Raw data below:

(* ===== verification/SieveCompile.v ===== *)
(** * SieveCompile: validation of Sieve scripts ([sieve/src/compile.ts])

    [Compiler]'s set of capabilities is the list of the ones required so far, in order. [Stuck] is an argument
    list of another length than the one just checked, which never happens ([compile_total]). *)
From S2P Require Import Prelude JsString JsStringFacts SieveMatch SieveSyntax.

Definition SUPPORTED_EXTENSIONS : list jsstr :=
  [js "fileinto"; js "envelope"; js "imap4flags"; js "variables"; js "body"; js "vacation"; js "mailbox"; js "vnd.postroom.bucket"; js "comparator-i;octet"; js "comparator-i;ascii-casemap"].

Definition COMPARATORS : list jsstr := [js "i;octet"; js "i;ascii-casemap"].
Definition ENVELOPE_PARTS : list jsstr := [js "from"; js "to"].

(** [/^[A-Za-z_][A-Za-z0-9_]*$/]. *)
Definition IDENTIFIER (s : jsstr) : bool := match s with c :: s => isAlpha c && forallb (fun c => isAlpha c || is_digit c) s | [] => false end.

(** [/^[!-9;-~]+$/]. *)
Definition FIELD_NAME (s : jsstr) : bool :=
  negb (length s =? 0)%nat && forallb (fun c => ((0x21 <=? c) && (c <=? 0x39)) || ((0x3b <=? c) && (c <=? 0x7e))) s.

Definition isAlnum (c : Z) : bool := isAlphaUpper c || isAlphaLower c || is_digit c.

(** [/^[A-Za-z0-9][A-Za-z0-9 _.-]{0,63}$/]. *)
Definition BUCKET_NAME (s : jsstr) : bool :=
  match s with c :: s => isAlnum c && (length s <=? 63)%nat && forallb (fun c => isAlnum c || includesChar c (js " _.-")) s | [] => false end.

Record MatchSpec := mkMatch { ms_type : MatchType; ms_comparator : Comparator }.

Inductive AddressPart := PartAll | PartLocalpart | PartDomain.
Inductive BodyTransform := BodyRaw | BodyText | BodyContent (types : list jsstr).
Inductive SetModifier := ModLower | ModUpper | ModLowerfirst | ModUpperfirst | ModQuotewildcard | ModLength.

Inductive CompiledTest :=
  | TestTrue (pos : SourcePos)
  | TestFalse (pos : SourcePos)
  | TestNot (test : CompiledTest) (pos : SourcePos)
  | TestAnyof (tests : list CompiledTest) (pos : SourcePos)
  | TestAllof (tests : list CompiledTest) (pos : SourcePos)
  | TestHeader (names keys : list jsstr) (spec : MatchSpec) (pos : SourcePos)
  | TestAddress (names keys : list jsstr) (spec : MatchSpec) (part : AddressPart) (pos : SourcePos)
  | TestEnvelope (names keys : list jsstr) (spec : MatchSpec) (part : AddressPart) (pos : SourcePos)
  | TestExists (names : list jsstr) (pos : SourcePos)
  | TestSize (over : bool) (limit : Z) (pos : SourcePos)
  | TestBody (transform : BodyTransform) (keys : list jsstr) (spec : MatchSpec) (pos : SourcePos)
  | TestHasflag (variables : option (list jsstr)) (keys : list jsstr) (spec : MatchSpec) (pos : SourcePos)
  | TestString (sources keys : list jsstr) (spec : MatchSpec) (pos : SourcePos)
  | TestMailboxexists (names : list jsstr) (pos : SourcePos).

Inductive FlagOp := Setflag | Addflag | Removeflag.
#[export] Instance FlagOp_eq_dec : EqDecision FlagOp.
Proof. solve_decision. Defined.

Record VacationCommand := mkVacation {
  v_reason : jsstr; v_days : option Z; v_subject : option jsstr; v_from : option jsstr; v_addresses : list jsstr; v_mime : bool; v_handle : option jsstr; v_pos : SourcePos }.

Inductive CompiledCommand :=
  | CmdIf (branches : list (option CompiledTest * list CompiledCommand)) (pos : SourcePos)
  | CmdStop (pos : SourcePos)
  | CmdDiscard (pos : SourcePos)
  | CmdKeep (flags : option (list jsstr)) (pos : SourcePos)
  | CmdFileinto (mailbox : jsstr) (flags : option (list jsstr)) (create : bool) (pos : SourcePos)
  | CmdRedirect (address : jsstr) (pos : SourcePos)
  | CmdFlags (op : FlagOp) (variable : option jsstr) (flags : list jsstr) (pos : SourcePos)
  | CmdSet (name value : jsstr) (modifiers : list SetModifier) (pos : SourcePos)
  | CmdVacation (v : VacationCommand)
  | CmdBucket (name : jsstr) (pos : SourcePos).

Record CompiledScript := mkScript { capabilities : list jsstr; cs_commands : list CompiledCommand }.

(** ** Argument binding *)

Inductive ValueKind := VString | VStringList | VNumber.

Record TagDef := mkTag { td_value : option ValueKind; td_group : option jsstr; td_ext : option jsstr }.

Record Bound := mkBound { b_tags : list (jsstr * (SourcePos * option Argument)); b_groups : list (jsstr * jsstr); b_positional : list Argument }.

(** [get] of a Map, and of a record by an own key. *)
Definition assoc {A} (k : jsstr) (l : list (jsstr * A)) : option A := snd <$> find (fun '(x, _) => bool_decide (x = k)) l.
Definition assocHas {A} (k : jsstr) (l : list (jsstr * A)) : bool := bool_decide (is_Some (assoc k l)).

Definition grouped (name group : jsstr) : jsstr * TagDef := (name, mkTag None (Some group) None).
Definition COMPARATOR_TAG : list (jsstr * TagDef) := [(js "comparator", mkTag (Some VString) (Some (js "comparator")) None)].
Definition MATCH_TAGS : list (jsstr * TagDef) := [grouped (js "is") (js "match"); grouped (js "contains") (js "match"); grouped (js "matches") (js "match")].
Definition ADDRESS_PART_TAGS : list (jsstr * TagDef) := [grouped (js "all") (js "part"); grouped (js "localpart") (js "part"); grouped (js "domain") (js "part")].

Definition kindOf (a : Argument) : jsstr :=
  match a with
  | ATag name _ => js "tag " ++ inQuotes (js ":" ++ name)
  | ANumber _ _ => js "a number"
  | AString _ _ _ => js "a string"
  | AList _ _ => js "a string list"
  end.

Definition fits (a : Argument) (kind : ValueKind) : bool :=
  match kind, a with
  | VNumber, ANumber _ _ => true
  | VString, AString _ _ _ => true
  | VStringList, (AString _ _ _ | AList _ _) => true
  | _, _ => false
  end.

Definition KIND_NAME (kind : ValueKind) : jsstr := match kind with VString => js "a string" | VStringList => js "a string list" | VNumber => js "a number" end.

Definition str (a : Argument) : jsstr := match a with AString v _ _ => v | _ => [] end.
Definition listOf (a : Argument) : list jsstr := match a with AString v _ _ => [v] | AList vs _ => vs | _ => [] end.
Definition num (a : Argument) : Z := match a with ANumber n _ => n | _ => 0 end.

(** The value of a tag that has one. *)
Definition tagValue (bound : Bound) (tag : jsstr) : option Argument := t ← assoc tag (b_tags bound); snd t.
Definition tagString (bound : Bound) (tag : jsstr) : option jsstr := str <$> tagValue bound tag.
Definition flagsTag (bound : Bound) : option (list jsstr) := listOf <$> tagValue bound (js "flags").

(** [s.includes('${')]. *)
Fixpoint hasReference (s : jsstr) : bool := startsWith (js "${") s || match s with [] => false | _ :: s => hasReference s end.

(** The first expression takes a local part without white space and specials; the second, one in quotes without a
    quote or a line break in it. *)
Definition localChar (c : Z) : bool := negb (is_js_space c) && negb (includesChar c (js "@<>(),;:" ++ [0x22])).
Definition domainChar (c : Z) : bool := localChar c && negb (includesChar c (js "[]")).
Definition isDomain (s : jsstr) : bool := negb (length s =? 0)%nat && forallb domainChar s.
Definition quotedChar (c : Z) : bool := negb (c =? 0x22) && negb (c =? CR) && negb (c =? LF).

Definition isAddress (s : jsstr) : bool :=
  let local := takeWhile localChar s in
  (negb (length local =? 0)%nat && match drop (length local) s with c :: d => (c =? 0x40) && isDomain d | [] => false end) ||
  match s with
  | c :: s =>
      (c =? 0x22) && match drop (length (takeWhile quotedChar s)) s with q :: a :: d => (q =? 0x22) && (a =? 0x40) && isDomain d | _ => false end
  | [] => false
  end.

End of Raw data.

_Exercise directions_
Among the records, find the lines that contain "octet" and copy each of them.

_Exercise result_
  [js "fileinto"; js "envelope"; js "imap4flags"; js "variables"; js "body"; js "vacation"; js "mailbox"; js "vnd.postroom.bucket"; js "comparator-i;octet"; js "comparator-i;ascii-casemap"].
Definition COMPARATORS : list jsstr := [js "i;octet"; js "i;ascii-casemap"].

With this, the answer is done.